··· SUPPLIED RECORDS ···

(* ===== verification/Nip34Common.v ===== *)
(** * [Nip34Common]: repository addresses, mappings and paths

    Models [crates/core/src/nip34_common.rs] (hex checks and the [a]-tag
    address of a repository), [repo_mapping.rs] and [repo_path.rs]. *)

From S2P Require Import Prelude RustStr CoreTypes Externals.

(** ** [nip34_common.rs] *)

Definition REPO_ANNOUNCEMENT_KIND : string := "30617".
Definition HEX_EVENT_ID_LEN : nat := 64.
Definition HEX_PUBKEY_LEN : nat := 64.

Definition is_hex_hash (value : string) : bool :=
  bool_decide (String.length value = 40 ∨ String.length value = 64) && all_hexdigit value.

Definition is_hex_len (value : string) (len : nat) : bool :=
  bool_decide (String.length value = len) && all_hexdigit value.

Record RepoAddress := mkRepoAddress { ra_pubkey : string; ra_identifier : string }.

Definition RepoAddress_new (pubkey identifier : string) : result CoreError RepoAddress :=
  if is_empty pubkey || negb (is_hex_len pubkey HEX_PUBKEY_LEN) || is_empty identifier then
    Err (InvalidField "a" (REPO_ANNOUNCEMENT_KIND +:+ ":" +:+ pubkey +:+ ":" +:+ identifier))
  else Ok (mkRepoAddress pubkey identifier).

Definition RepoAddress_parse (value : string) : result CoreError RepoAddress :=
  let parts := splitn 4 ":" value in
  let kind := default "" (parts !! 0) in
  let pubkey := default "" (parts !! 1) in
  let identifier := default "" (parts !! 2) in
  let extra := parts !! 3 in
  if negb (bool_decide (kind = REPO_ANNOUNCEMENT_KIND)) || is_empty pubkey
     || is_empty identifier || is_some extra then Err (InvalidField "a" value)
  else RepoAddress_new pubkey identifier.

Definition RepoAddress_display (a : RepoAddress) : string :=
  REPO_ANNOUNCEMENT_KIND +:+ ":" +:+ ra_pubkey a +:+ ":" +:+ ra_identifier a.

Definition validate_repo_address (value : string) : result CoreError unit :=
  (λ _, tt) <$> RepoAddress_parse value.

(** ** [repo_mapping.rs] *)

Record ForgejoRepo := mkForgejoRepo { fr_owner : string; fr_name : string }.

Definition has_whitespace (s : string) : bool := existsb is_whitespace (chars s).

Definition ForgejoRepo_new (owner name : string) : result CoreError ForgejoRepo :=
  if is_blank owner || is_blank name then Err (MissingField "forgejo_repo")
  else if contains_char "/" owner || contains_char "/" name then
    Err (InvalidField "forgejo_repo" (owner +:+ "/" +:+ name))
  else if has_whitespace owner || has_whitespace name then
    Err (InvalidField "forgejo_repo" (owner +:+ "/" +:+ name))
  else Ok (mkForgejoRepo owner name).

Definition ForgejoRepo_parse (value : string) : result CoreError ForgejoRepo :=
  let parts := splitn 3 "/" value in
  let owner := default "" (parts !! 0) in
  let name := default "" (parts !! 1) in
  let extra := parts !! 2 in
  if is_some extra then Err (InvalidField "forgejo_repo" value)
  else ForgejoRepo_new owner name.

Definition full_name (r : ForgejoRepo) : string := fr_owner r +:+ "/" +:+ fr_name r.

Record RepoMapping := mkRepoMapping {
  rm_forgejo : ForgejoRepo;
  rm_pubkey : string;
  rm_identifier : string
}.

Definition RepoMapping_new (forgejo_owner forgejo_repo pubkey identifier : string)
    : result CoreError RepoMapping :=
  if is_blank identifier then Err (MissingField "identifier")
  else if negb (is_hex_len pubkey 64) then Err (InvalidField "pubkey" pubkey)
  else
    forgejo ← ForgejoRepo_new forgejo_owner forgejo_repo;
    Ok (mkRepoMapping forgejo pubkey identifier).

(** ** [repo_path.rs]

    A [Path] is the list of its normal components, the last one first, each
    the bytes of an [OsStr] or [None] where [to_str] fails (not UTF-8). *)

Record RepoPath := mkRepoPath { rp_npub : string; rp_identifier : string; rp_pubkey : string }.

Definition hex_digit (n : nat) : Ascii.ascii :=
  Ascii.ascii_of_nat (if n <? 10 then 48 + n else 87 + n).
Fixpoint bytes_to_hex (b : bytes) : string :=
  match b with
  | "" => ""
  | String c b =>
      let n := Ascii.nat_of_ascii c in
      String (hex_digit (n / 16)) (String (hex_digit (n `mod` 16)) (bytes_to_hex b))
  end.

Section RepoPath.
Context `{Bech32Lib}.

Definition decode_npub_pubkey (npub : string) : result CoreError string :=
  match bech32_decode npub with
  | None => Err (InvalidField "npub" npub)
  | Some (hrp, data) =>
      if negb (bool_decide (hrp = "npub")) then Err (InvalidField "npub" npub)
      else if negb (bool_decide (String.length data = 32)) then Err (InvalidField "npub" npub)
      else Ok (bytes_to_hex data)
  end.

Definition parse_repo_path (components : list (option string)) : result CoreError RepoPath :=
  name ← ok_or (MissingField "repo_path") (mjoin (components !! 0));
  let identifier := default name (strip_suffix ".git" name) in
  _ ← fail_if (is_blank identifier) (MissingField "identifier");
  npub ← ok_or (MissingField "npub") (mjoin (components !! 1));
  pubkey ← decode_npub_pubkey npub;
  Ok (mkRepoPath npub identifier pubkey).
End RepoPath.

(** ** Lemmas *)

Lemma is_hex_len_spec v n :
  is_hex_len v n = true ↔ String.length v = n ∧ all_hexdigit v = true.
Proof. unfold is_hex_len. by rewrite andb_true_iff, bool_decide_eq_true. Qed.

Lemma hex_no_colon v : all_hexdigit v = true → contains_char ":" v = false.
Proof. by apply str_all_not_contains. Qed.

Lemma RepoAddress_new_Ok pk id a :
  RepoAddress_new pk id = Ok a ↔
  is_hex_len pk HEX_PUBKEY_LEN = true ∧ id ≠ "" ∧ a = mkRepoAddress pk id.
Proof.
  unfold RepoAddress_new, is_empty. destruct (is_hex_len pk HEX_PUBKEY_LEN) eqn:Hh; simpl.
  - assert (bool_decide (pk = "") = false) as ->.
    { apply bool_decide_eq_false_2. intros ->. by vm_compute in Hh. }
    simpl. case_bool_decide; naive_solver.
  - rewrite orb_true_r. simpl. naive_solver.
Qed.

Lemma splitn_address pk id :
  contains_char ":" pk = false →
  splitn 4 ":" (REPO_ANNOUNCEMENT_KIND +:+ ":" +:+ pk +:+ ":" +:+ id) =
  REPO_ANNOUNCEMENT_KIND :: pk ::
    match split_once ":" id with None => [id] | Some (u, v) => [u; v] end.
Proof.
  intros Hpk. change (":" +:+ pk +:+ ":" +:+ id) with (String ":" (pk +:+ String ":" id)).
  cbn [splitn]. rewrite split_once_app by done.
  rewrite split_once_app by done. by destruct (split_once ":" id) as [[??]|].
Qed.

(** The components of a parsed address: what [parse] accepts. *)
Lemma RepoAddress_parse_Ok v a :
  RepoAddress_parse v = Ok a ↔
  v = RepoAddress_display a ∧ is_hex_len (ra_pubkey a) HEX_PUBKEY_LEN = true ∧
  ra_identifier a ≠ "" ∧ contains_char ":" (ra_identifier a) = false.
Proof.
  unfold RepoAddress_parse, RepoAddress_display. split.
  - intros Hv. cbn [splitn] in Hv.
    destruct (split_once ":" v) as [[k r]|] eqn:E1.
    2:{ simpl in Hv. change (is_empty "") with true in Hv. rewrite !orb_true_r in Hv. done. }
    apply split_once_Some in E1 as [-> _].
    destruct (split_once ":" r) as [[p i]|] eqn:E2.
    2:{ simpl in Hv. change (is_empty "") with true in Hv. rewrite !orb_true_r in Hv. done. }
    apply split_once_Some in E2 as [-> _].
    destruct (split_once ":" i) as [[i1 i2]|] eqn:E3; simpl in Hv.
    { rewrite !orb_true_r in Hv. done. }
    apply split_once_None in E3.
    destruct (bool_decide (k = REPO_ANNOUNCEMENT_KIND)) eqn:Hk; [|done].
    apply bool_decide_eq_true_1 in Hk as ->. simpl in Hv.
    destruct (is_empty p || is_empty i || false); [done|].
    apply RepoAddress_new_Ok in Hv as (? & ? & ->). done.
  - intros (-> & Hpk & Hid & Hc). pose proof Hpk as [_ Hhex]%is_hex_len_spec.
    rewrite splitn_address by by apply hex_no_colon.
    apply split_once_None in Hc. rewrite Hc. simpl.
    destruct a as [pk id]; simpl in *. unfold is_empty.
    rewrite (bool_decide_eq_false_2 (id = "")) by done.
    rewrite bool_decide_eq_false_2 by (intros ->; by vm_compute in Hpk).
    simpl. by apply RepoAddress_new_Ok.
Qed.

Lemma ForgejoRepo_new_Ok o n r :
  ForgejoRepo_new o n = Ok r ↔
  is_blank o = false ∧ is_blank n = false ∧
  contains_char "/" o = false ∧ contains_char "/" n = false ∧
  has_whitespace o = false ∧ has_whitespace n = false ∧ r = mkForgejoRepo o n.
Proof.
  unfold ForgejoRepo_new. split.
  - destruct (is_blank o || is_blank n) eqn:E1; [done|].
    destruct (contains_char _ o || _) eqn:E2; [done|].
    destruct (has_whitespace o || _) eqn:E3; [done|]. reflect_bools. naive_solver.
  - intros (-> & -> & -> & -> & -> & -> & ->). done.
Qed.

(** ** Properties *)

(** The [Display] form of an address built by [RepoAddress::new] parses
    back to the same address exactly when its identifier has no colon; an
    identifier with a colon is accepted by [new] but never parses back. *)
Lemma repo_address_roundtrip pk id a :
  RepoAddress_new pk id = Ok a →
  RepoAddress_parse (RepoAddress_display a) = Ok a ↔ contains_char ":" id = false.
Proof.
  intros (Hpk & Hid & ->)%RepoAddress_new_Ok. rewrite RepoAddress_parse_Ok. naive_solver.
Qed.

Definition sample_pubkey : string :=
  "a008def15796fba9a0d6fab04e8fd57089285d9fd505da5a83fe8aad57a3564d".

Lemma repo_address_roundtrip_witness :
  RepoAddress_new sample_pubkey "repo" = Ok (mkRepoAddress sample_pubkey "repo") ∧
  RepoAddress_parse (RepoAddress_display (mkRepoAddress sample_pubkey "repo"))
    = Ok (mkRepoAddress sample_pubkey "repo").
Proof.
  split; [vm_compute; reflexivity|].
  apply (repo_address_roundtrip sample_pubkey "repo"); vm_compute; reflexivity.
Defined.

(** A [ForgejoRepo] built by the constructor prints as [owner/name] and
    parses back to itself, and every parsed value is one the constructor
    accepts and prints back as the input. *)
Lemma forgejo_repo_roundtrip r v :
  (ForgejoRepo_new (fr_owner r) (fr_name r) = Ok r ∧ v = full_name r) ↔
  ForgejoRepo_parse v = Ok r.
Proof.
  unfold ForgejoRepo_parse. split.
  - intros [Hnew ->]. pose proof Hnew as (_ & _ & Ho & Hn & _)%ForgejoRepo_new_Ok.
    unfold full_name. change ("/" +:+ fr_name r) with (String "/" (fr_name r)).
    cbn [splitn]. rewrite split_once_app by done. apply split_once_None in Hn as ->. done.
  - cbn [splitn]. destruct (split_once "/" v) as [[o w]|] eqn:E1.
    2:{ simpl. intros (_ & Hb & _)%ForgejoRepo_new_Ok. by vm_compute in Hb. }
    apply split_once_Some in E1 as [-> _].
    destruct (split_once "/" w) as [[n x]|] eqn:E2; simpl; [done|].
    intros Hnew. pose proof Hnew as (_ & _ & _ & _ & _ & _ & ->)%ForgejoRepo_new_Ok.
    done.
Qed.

···

# [EXERCISE INSTRUCTIONS]
Above is a listing; print exactly its lines from the one with "[u; v] end." through the one with "unfold ForgejoRepo_new. split.", and no other lines.

# [EXERCISE SOLUTION]
    match split_once ":" id with None => [id] | Some (u, v) => [u; v] end.
Proof.
  intros Hpk. change (":" +:+ pk +:+ ":" +:+ id) with (String ":" (pk +:+ String ":" id)).
  cbn [splitn]. rewrite split_once_app by done.
  rewrite split_once_app by done. by destruct (split_once ":" id) as [[??]|].
Qed.

(** The components of a parsed address: what [parse] accepts. *)
Lemma RepoAddress_parse_Ok v a :
  RepoAddress_parse v = Ok a ↔
  v = RepoAddress_display a ∧ is_hex_len (ra_pubkey a) HEX_PUBKEY_LEN = true ∧
  ra_identifier a ≠ "" ∧ contains_char ":" (ra_identifier a) = false.
Proof.
  unfold RepoAddress_parse, RepoAddress_display. split.
  - intros Hv. cbn [splitn] in Hv.
    destruct (split_once ":" v) as [[k r]|] eqn:E1.
    2:{ simpl in Hv. change (is_empty "") with true in Hv. rewrite !orb_true_r in Hv. done. }
    apply split_once_Some in E1 as [-> _].
    destruct (split_once ":" r) as [[p i]|] eqn:E2.
    2:{ simpl in Hv. change (is_empty "") with true in Hv. rewrite !orb_true_r in Hv. done. }
    apply split_once_Some in E2 as [-> _].
    destruct (split_once ":" i) as [[i1 i2]|] eqn:E3; simpl in Hv.
    { rewrite !orb_true_r in Hv. done. }
    apply split_once_None in E3.
    destruct (bool_decide (k = REPO_ANNOUNCEMENT_KIND)) eqn:Hk; [|done].
    apply bool_decide_eq_true_1 in Hk as ->. simpl in Hv.
    destruct (is_empty p || is_empty i || false); [done|].
    apply RepoAddress_new_Ok in Hv as (? & ? & ->). done.
  - intros (-> & Hpk & Hid & Hc). pose proof Hpk as [_ Hhex]%is_hex_len_spec.
    rewrite splitn_address by by apply hex_no_colon.
    apply split_once_None in Hc. rewrite Hc. simpl.
    destruct a as [pk id]; simpl in *. unfold is_empty.
    rewrite (bool_decide_eq_false_2 (id = "")) by done.
    rewrite bool_decide_eq_false_2 by (intros ->; by vm_compute in Hpk).
    simpl. by apply RepoAddress_new_Ok.
Qed.

Lemma ForgejoRepo_new_Ok o n r :
  ForgejoRepo_new o n = Ok r ↔
  is_blank o = false ∧ is_blank n = false ∧
  contains_char "/" o = false ∧ contains_char "/" n = false ∧
  has_whitespace o = false ∧ has_whitespace n = false ∧ r = mkForgejoRepo o n.
Proof.
  unfold ForgejoRepo_new. split.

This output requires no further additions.